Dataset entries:
++++++++

(* ===== verification/Schema.v ===== *)
(** * Schemas (spec/schema/)

    The schema visitor, the indexes a [Schema] is built with (by id, by name, of
    parents, of accessors), the checks of [SchemaBuilder::build], the
    reassignment of field ids, and the lookups of [Schema]. *)

From S2P Require Import Prelude Values.

Definition try_insert_field {A} (map : gmap Z A) (id : Z) (value : A) : result (gmap Z A) :=
  match map !! id with
  | None => Ok (<[id := value]> map)
  | Some _ => Err (Error DataInvalid)
  end.

(** ** The visitor (schema/visitor.rs) *)

Record SchemaVisitor (S T : Type) := {
  before_struct_field : NestedField -> SR S unit;
  after_struct_field : NestedField -> SR S unit;
  before_list_element : NestedField -> SR S unit;
  after_list_element : NestedField -> SR S unit;
  before_map_key : NestedField -> SR S unit;
  after_map_key : NestedField -> SR S unit;
  before_map_value : NestedField -> SR S unit;
  after_map_value : NestedField -> SR S unit;
  v_field : NestedField -> T -> SR S T;
  v_struct : list NestedField -> list T -> SR S T;
  v_list : NestedField -> T -> SR S T;
  v_map : NestedField -> NestedField -> T -> T -> SR S T;
  v_primitive : PrimitiveType.t -> SR S T;
}.
Arguments before_struct_field {S T}. Arguments after_struct_field {S T}.
Arguments before_list_element {S T}. Arguments after_list_element {S T}.
Arguments before_map_key {S T}. Arguments after_map_key {S T}.
Arguments before_map_value {S T}. Arguments after_map_value {S T}.
Arguments v_field {S T}. Arguments v_struct {S T}. Arguments v_list {S T}.
Arguments v_map {S T}. Arguments v_primitive {S T}.

(** The trait's default hooks. *)
Definition no_hook {S} (_ : NestedField) : SR S unit := mret tt.

(** [visit_type], the loop of [visit_struct] inlined for the recursion. *)
Fixpoint visit_type {S T} (v : SchemaVisitor S T) (ty : Ty) : SR S T :=
  match ty with
  | TPrimitive p => v_primitive v p
  | TList element =>
      let! _ := before_list_element v element in
      let! value := visit_type v (field_type element) in
      let! _ := after_list_element v element in
      v_list v element value
  | TMap key value =>
      let! _ := before_map_key v key in
      let! key_result := visit_type v (field_type key) in
      let! _ := after_map_key v key in
      let! _ := before_map_value v value in
      let! value_result := visit_type v (field_type value) in
      let! _ := after_map_value v value in
      v_map v key value key_result value_result
  | TStruct fields =>
      let! results :=
        (fix visit_fields (fields : list NestedField) : SR S (list T) :=
           match fields with
           | [] => mret []
           | field :: fields =>
               let! _ := before_struct_field v field in
               let! result := visit_type v (field_type field) in
               let! _ := after_struct_field v field in
               let! result := v_field v field result in
               let! results := visit_fields fields in
               mret (result :: results)
           end) fields in
      v_struct v fields results
  end.

Definition visit_struct_field {S T} (v : SchemaVisitor S T) (field : NestedField) : SR S T :=
  let! _ := before_struct_field v field in
  let! result := visit_type v (field_type field) in
  let! _ := after_struct_field v field in
  v_field v field result.
Definition visit_struct {S T} (v : SchemaVisitor S T) (fields : list NestedField) : SR S T :=
  let! results := mapSR (visit_struct_field v) fields in
  v_struct v fields results.

(** ** Indexes (schema/index.rs) *)

(** [index_by_id]. *)
Definition IndexById : SchemaVisitor (gmap Z NestedField) unit :=
  let insert (field : NestedField) : SR (gmap Z NestedField) unit := fun m =>
    match try_insert_field m (field_id field) field with
    | Ok m => Ok (tt, m)
    | Err e => Err e
    end in
  {| before_struct_field := no_hook; after_struct_field := no_hook;
     before_list_element := no_hook; after_list_element := no_hook;
     before_map_key := no_hook; after_map_key := no_hook;
     before_map_value := no_hook; after_map_value := no_hook;
     v_field field _ := insert field;
     v_struct _ _ := mret tt;
     v_list element _ := insert element;
     v_map key value _ _ := let! _ := insert key in insert value;
     v_primitive _ := mret tt |}.
Definition index_by_id (fields : list NestedField) : result (gmap Z NestedField) :=
  snd <$> visit_struct IndexById fields ∅.

(** [index_parents]: the stack of open fields, and the map built so far. *)
Definition IndexByParent : SchemaVisitor (list Z * gmap Z Z) unit :=
  let push (field : NestedField) : SR (list Z * gmap Z Z) unit :=
    sr_modify (fun '(parents, m) =>
      (parents ++ [field_id field],
       match last parents with
       | Some parent => <[field_id field := parent]> m
       | None => m
       end)) in
  let pop (_ : NestedField) : SR (list Z * gmap Z Z) unit :=
    sr_modify (fun '(parents, m) => (removelast parents, m)) in
  {| before_struct_field := push; after_struct_field := pop;
     before_list_element := push; after_list_element := pop;
     before_map_key := push; after_map_key := pop;
     before_map_value := push; after_map_value := pop;
     v_field _ _ := mret tt; v_struct _ _ := mret tt; v_list _ _ := mret tt;
     v_map _ _ _ _ := mret tt; v_primitive _ := mret tt |}.
Definition index_parents (fields : list NestedField) : result (gmap Z Z) :=
  (fun r => snd (snd r)) <$> visit_struct IndexByParent fields ([], ∅).

(** [IndexByName]. *)
Definition LIST_FIELD_NAME : string := "element".
Definition MAP_KEY_FIELD_NAME : string := "key".
Definition MAP_VALUE_FIELD_NAME : string := "value".

Record IndexByName := mkIndexByName {
  name_to_id' : gmap string Z;
  short_name_to_id : gmap string Z;
  field_names : list string;
  short_field_names : list string;
}.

++++++++

Description of the task: Each entry should be duplicated exactly as it was given.

Exercise result:
(* ===== verification/Schema.v ===== *)
(** * Schemas (spec/schema/)

    The schema visitor, the indexes a [Schema] is built with (by id, by name, of
    parents, of accessors), the checks of [SchemaBuilder::build], the
    reassignment of field ids, and the lookups of [Schema]. *)

From S2P Require Import Prelude Values.

Definition try_insert_field {A} (map : gmap Z A) (id : Z) (value : A) : result (gmap Z A) :=
  match map !! id with
  | None => Ok (<[id := value]> map)
  | Some _ => Err (Error DataInvalid)
  end.

(** ** The visitor (schema/visitor.rs) *)

Record SchemaVisitor (S T : Type) := {
  before_struct_field : NestedField -> SR S unit;
  after_struct_field : NestedField -> SR S unit;
  before_list_element : NestedField -> SR S unit;
  after_list_element : NestedField -> SR S unit;
  before_map_key : NestedField -> SR S unit;
  after_map_key : NestedField -> SR S unit;
  before_map_value : NestedField -> SR S unit;
  after_map_value : NestedField -> SR S unit;
  v_field : NestedField -> T -> SR S T;
  v_struct : list NestedField -> list T -> SR S T;
  v_list : NestedField -> T -> SR S T;
  v_map : NestedField -> NestedField -> T -> T -> SR S T;
  v_primitive : PrimitiveType.t -> SR S T;
}.
Arguments before_struct_field {S T}. Arguments after_struct_field {S T}.
Arguments before_list_element {S T}. Arguments after_list_element {S T}.
Arguments before_map_key {S T}. Arguments after_map_key {S T}.
Arguments before_map_value {S T}. Arguments after_map_value {S T}.
Arguments v_field {S T}. Arguments v_struct {S T}. Arguments v_list {S T}.
Arguments v_map {S T}. Arguments v_primitive {S T}.

(** The trait's default hooks. *)
Definition no_hook {S} (_ : NestedField) : SR S unit := mret tt.

(** [visit_type], the loop of [visit_struct] inlined for the recursion. *)
Fixpoint visit_type {S T} (v : SchemaVisitor S T) (ty : Ty) : SR S T :=
  match ty with
  | TPrimitive p => v_primitive v p
  | TList element =>
      let! _ := before_list_element v element in
      let! value := visit_type v (field_type element) in
      let! _ := after_list_element v element in
      v_list v element value
  | TMap key value =>
      let! _ := before_map_key v key in
      let! key_result := visit_type v (field_type key) in
      let! _ := after_map_key v key in
      let! _ := before_map_value v value in
      let! value_result := visit_type v (field_type value) in
      let! _ := after_map_value v value in
      v_map v key value key_result value_result
  | TStruct fields =>
      let! results :=
        (fix visit_fields (fields : list NestedField) : SR S (list T) :=
           match fields with
           | [] => mret []
           | field :: fields =>
               let! _ := before_struct_field v field in
               let! result := visit_type v (field_type field) in
               let! _ := after_struct_field v field in
               let! result := v_field v field result in
               let! results := visit_fields fields in
               mret (result :: results)
           end) fields in
      v_struct v fields results
  end.

Definition visit_struct_field {S T} (v : SchemaVisitor S T) (field : NestedField) : SR S T :=
  let! _ := before_struct_field v field in
  let! result := visit_type v (field_type field) in
  let! _ := after_struct_field v field in
  v_field v field result.
Definition visit_struct {S T} (v : SchemaVisitor S T) (fields : list NestedField) : SR S T :=
  let! results := mapSR (visit_struct_field v) fields in
  v_struct v fields results.

(** ** Indexes (schema/index.rs) *)

(** [index_by_id]. *)
Definition IndexById : SchemaVisitor (gmap Z NestedField) unit :=
  let insert (field : NestedField) : SR (gmap Z NestedField) unit := fun m =>
    match try_insert_field m (field_id field) field with
    | Ok m => Ok (tt, m)
    | Err e => Err e
    end in
  {| before_struct_field := no_hook; after_struct_field := no_hook;
     before_list_element := no_hook; after_list_element := no_hook;
     before_map_key := no_hook; after_map_key := no_hook;
     before_map_value := no_hook; after_map_value := no_hook;
     v_field field _ := insert field;
     v_struct _ _ := mret tt;
     v_list element _ := insert element;
     v_map key value _ _ := let! _ := insert key in insert value;
     v_primitive _ := mret tt |}.
Definition index_by_id (fields : list NestedField) : result (gmap Z NestedField) :=
  snd <$> visit_struct IndexById fields ∅.

(** [index_parents]: the stack of open fields, and the map built so far. *)
Definition IndexByParent : SchemaVisitor (list Z * gmap Z Z) unit :=
  let push (field : NestedField) : SR (list Z * gmap Z Z) unit :=
    sr_modify (fun '(parents, m) =>
      (parents ++ [field_id field],
       match last parents with
       | Some parent => <[field_id field := parent]> m
       | None => m
       end)) in
  let pop (_ : NestedField) : SR (list Z * gmap Z Z) unit :=
    sr_modify (fun '(parents, m) => (removelast parents, m)) in
  {| before_struct_field := push; after_struct_field := pop;
     before_list_element := push; after_list_element := pop;
     before_map_key := push; after_map_key := pop;
     before_map_value := push; after_map_value := pop;
     v_field _ _ := mret tt; v_struct _ _ := mret tt; v_list _ _ := mret tt;
     v_map _ _ _ _ := mret tt; v_primitive _ := mret tt |}.
Definition index_parents (fields : list NestedField) : result (gmap Z Z) :=
  (fun r => snd (snd r)) <$> visit_struct IndexByParent fields ([], ∅).

(** [IndexByName]. *)
Definition LIST_FIELD_NAME : string := "element".
Definition MAP_KEY_FIELD_NAME : string := "key".
Definition MAP_VALUE_FIELD_NAME : string := "value".

Record IndexByName := mkIndexByName {
  name_to_id' : gmap string Z;
  short_name_to_id : gmap string Z;
  field_names : list string;
  short_field_names : list string;
}.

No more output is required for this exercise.